Thailand: An Outlier in Asia on Guns

Recent Features

ASEAN Beat | Society | Southeast Asia

Thailand: An Outlier in Asia on Guns

The nation has an unabashed and deep-rooted love of firearms.

Thailand: An Outlier in Asia on Guns

Police in riot gear aim a rubber bullet shotgun over protesters trying to march to the Asia-Pacific Economic Cooperation APEC summit venue, Friday, Nov. 18, 2022, in Bangkok, Thailand.

Credit: AP Photo/Wason Wanichakorn

Prayut Chan-o-cha was in high spirits. “I didn’t join the Songkran celebrations since I became a soldier… I feel refreshed,” said Thailand’s Prime Minister, a surprise participant in “world’s biggest water fight” heralding the Thai New Year. The annual free-for-all had resumed after a three-year break due to COVID-19. Wearing a Hawaiian shirt, Chan-o-cha squirted passersby on Bangkok’s Khaosan Road with a colorful Super Soaker.

The ex-army chief’s water gun was a throwback to his military days: a replica of a large pump action firearm.

Thailand has a deep-rooted, unabashed love of guns. Public displays of real or fake firearms do not typically raise eyebrows in the majority Buddhist nation. Every January, on National Children’s Day, youngsters are invited to army bases to get acquainted with heavy-duty weapons of war.

Lately, however, some civilians have begun to voice their disapproval. Commenting on photos of children wielding assault rifles and other firearms, Boonwara Sumano, a social scientist at the Thailand Development Research Institute, asked: “What type of values are we implanting into our nation’s future?”

Such questions have become more urgent since Thailand’s deadliest mass shooting at a government-run childcare facility six months ago. The brutality of the attack in Nong Bua Lamphu province shocked the country: the victims, mostly young children, were killed in their classroom during nap time. The shooter obtained his semi-automatic weapon legally. “When I learned it was an ex-policeman who carried out the nursery attack, I thought, ‘When will they ever have stricter gun laws for these men in uniform?’” raged a survivor of the 2020 carnage perpetrated by a disgruntled soldier.

Mass shootings in Thailand are rare, but petty gun incidents occur with startling regularity. Last December, a man in Ranong province fired 18 shots at a primary school, annoyed by the sound of children’s voices during morning assembly. Shoot-outs between tuk-tuk drivers, irate gun-toting customers at grocery stores, or violent road rage incidents are irresistible fodder for TV news channels. One weapon-owning politician lamented, “People pull out their guns at a moment’s notice.”

The U.S. State Department reportedly took note in 2013, advising staff, “Thailand has a fervent gun culture on par with the United States.” But as The New York Times points out, there are fundamental differences between the two firearms-obsessed nations. Owning a gun is not a political statement in Thailand; instead, it confers prestige: “Like other status symbols, guns are what some have and many want.”

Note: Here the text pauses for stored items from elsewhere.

Lemma common_patterns_are_the_top_ten_witness :
  exists pc tallied,
    run (tally_patterns None 100) (distinct_patterns 11) = Ok (pc, tallied)
    /\ tallied <= Z.max 100 0
    /\ map fst top_ten_of_eleven = firstn 10 (sort_desc pc)
    /\ (List.length top_ten_of_eleven <= 10)%nat
    /\ NoDup (map fst (map fst top_ten_of_eleven))
    /\ Sorted (fun a b => snd b <= snd a) (map fst top_ten_of_eleven)
    /\ (forall kept dropped,
           In kept (map fst top_ten_of_eleven) ->
           In dropped (skipn 10 (sort_desc pc)) ->
           snd dropped <= snd kept)
    /\ (forall n, filter (has_count n) (sort_desc pc) = filter (has_count n) pc).
Proof.
  apply (common_patterns_are_the_top_ten (distinct_patterns 11) None 100
           top_ten_of_eleven).
  vm_compute. reflexivity.
Defined.

(** ** Patterns always serialize *)

Lemma percentage_formats (count total : Z) (p : number) :
  percentage count total = Ok p -> exists text, format_1f p = Ok text.
Proof.
  unfold percentage. destruct (0 <? total).
  - intros H. apply rbind_ok in H as (q & Hq & H).
    unfold py_truediv in Hq.
    destruct (total =? 0); [discriminate|].
    destruct (is_inf (of_ratio count total)); [discriminate|].
    injection Hq as <-. simpl in H.
    unfold to_float in H. simpl in H. injection H as <-.
    eexists. reflexivity.
  - intros H. injection H as <-. eexists. reflexivity.
Qed.

Lemma rmap_enumerate_total {A B} (g : Z * A -> result B) (P : A -> Prop) :
  (forall i x, P x -> exists y, g (i, x) = Ok y) ->
  forall l, Forall P l ->
  forall start, exists ys, rmap g (enumerate start l) = Ok ys.
Proof.
  intros Hg l Hl. induction Hl as [|x l Hx _ IH]; intros start; simpl.
  - eexists. reflexivity.
  - destruct (Hg start x Hx) as [y ->]. simpl.
    destruct (IH (start + 1)) as [ys ->]. simpl. eexists. reflexivity.
Qed.

(** X6. Whatever [find_common_patterns] returns, [serialize_patterns_for_llm]
    turns into text without raising: the percentages it receives are floats
    or the integer 0, which [.1f] formats; for an empty list the text is the
    ["No ... found."] placeholder. *)
Theorem common_patterns_always_serialize (G : Graph)
    (selection : option user_filter) (limit : Z)
    (rs : list (string * Z * number)) (description : string) :
  run (find_common_patterns selection limit) G = Ok rs ->
  (exists text, serialize_patterns_for_llm rs description = Ok text)
  /\ (rs = [] -> serialize_patterns_for_llm rs description
                 = Ok (no_patterns description)).
Proof.
  intros H. split; [|intros ->; reflexivity].
  unfold find_common_patterns in H.
  apply run_bind_ok in H as ([pc tallied] & _ & H); [|solve [ro]].
  rewrite run_lift in H.
  apply (rmap_fst (fun pc0 => percentage (snd pc0) (counter_total pc))) in H
    as [_ Hf].
  assert (Hfmt : Forall (fun r => exists text, format_1f (snd r) = Ok text) rs).
  { eapply Forall_impl; [|exact Hf]. intros r Hr.
    exact (percentage_formats (snd (fst r)) (counter_total pc) (snd r) Hr). }
  unfold serialize_patterns_for_llm. destruct rs as [|r rs'].
  - eexists. reflexivity.
  - set (line := fun '(i, (pattern, count, pct)) =>
                    let? pct_text := format_1f pct in
                    Ok (digits_of_Z i ++ ". **" ++ pattern ++ "** - "
                          ++ digits_of_Z count
                          ++ " occurrences (" ++ pct_text ++ "%)")).
    assert (Hline : forall (i : Z) (x : string * Z * number),
               (exists text, format_1f (snd x) = Ok text) ->
               exists y, line (i, x) = Ok y).
    { intros i [[pattern count] pct] [text Ht]. simpl in Ht.
      unfold line. rewrite Ht. simpl. eexists. reflexivity. }
    destruct (rmap_enumerate_total line _ Hline (r :: rs') Hfmt 1)
      as [items Hitems].
    rewrite Hitems. eexists. reflexivity.
Qed.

Over the years, a militarized political establishment has presided over the proliferation of legal and illicit firearms. One academic summarized the situation: “With Thailand having had 14 coups since 1932, the military and police are ubiquitous – and so are their guns.” For the average citizen, guns are expensive and difficult to obtain. However, government officials can buy unlimited numbers of highly subsidized firearms for self-protection through programs like the “gun welfare” scheme. In a scathing critique following the recent mass shooting, the Bangkok Post argued that the much “abused” perk had turned into a de facto pipeline to the underground market.

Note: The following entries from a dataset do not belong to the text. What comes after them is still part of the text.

Lemma parseTorrentTitle_languages_witness :
  NoDup ([S_ "English"; S_ "French"])
  /\ forall lang, In lang [S_ "English"; S_ "French"] ->
       1 < length lang /\ includes lang "AUDIO" = false.
Proof.
  apply (parseTorrentTitle_languages "Movie.2019.ENG.FRE.ENGLISH.1080p" None
           None [S_ "English"; S_ "French"]).
  vm_compute. reflexivity.
Defined.

(** ** Trimming *)

Lemma trimStart_clean (s : str) : startsClean (trimStart s).
Proof.
  induction s as [|c s IH]; simpl; [exact I|].
  destruct (is_space c) eqn:E; [exact IH | exact E].
Qed.

Lemma trimStart_fixed (s : str) : startsClean s -> trimStart s = s.
Proof. destruct s as [|c s]; simpl; [reflexivity | now intros ->]. Qed.

Lemma trimStart_suffix (s : str) : exists pre, s = pre ++ trimStart s.
Proof.
  induction s as [|c s [pre IH]]; simpl; [now exists []|].
  destruct (is_space c); [|now exists []].
  exists (c :: pre). simpl. now rewrite <- IH.
Qed.

Lemma startsClean_app (a b : str) :
  a <> [] -> startsClean (a ++ b) -> startsClean a.
Proof. destruct a; [contradiction | intros _ H; exact H]. Qed.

Trafficking in firearms has long been a lucrative side hustle for Thai security personnel. In 1998, economist Pasuk Phongpaichit’s bestselling expose “Guns, Girls, Gambling, Ganja: Thailand’s Illegal Economy and Public Policy” delved into the illicit weapons trade. She found leading politicians and military officers had funneled U.S.-made weapons from the Thai army’s stockpiles to the underground market. “The contraband arms trade still exists because influential people are involved,” she wrote. Recent raids and arrests are a reminder that the siphoning of guns from the military continues to be an ongoing problem.

At last count, Thailand had over 10 million guns, of which only 60 percent were legal. The rate of weapons ownership is the highest in all of East and Southeast Asia. The Buddhist kingdom is a clear outlier in a continent where civilians rarely possess guns.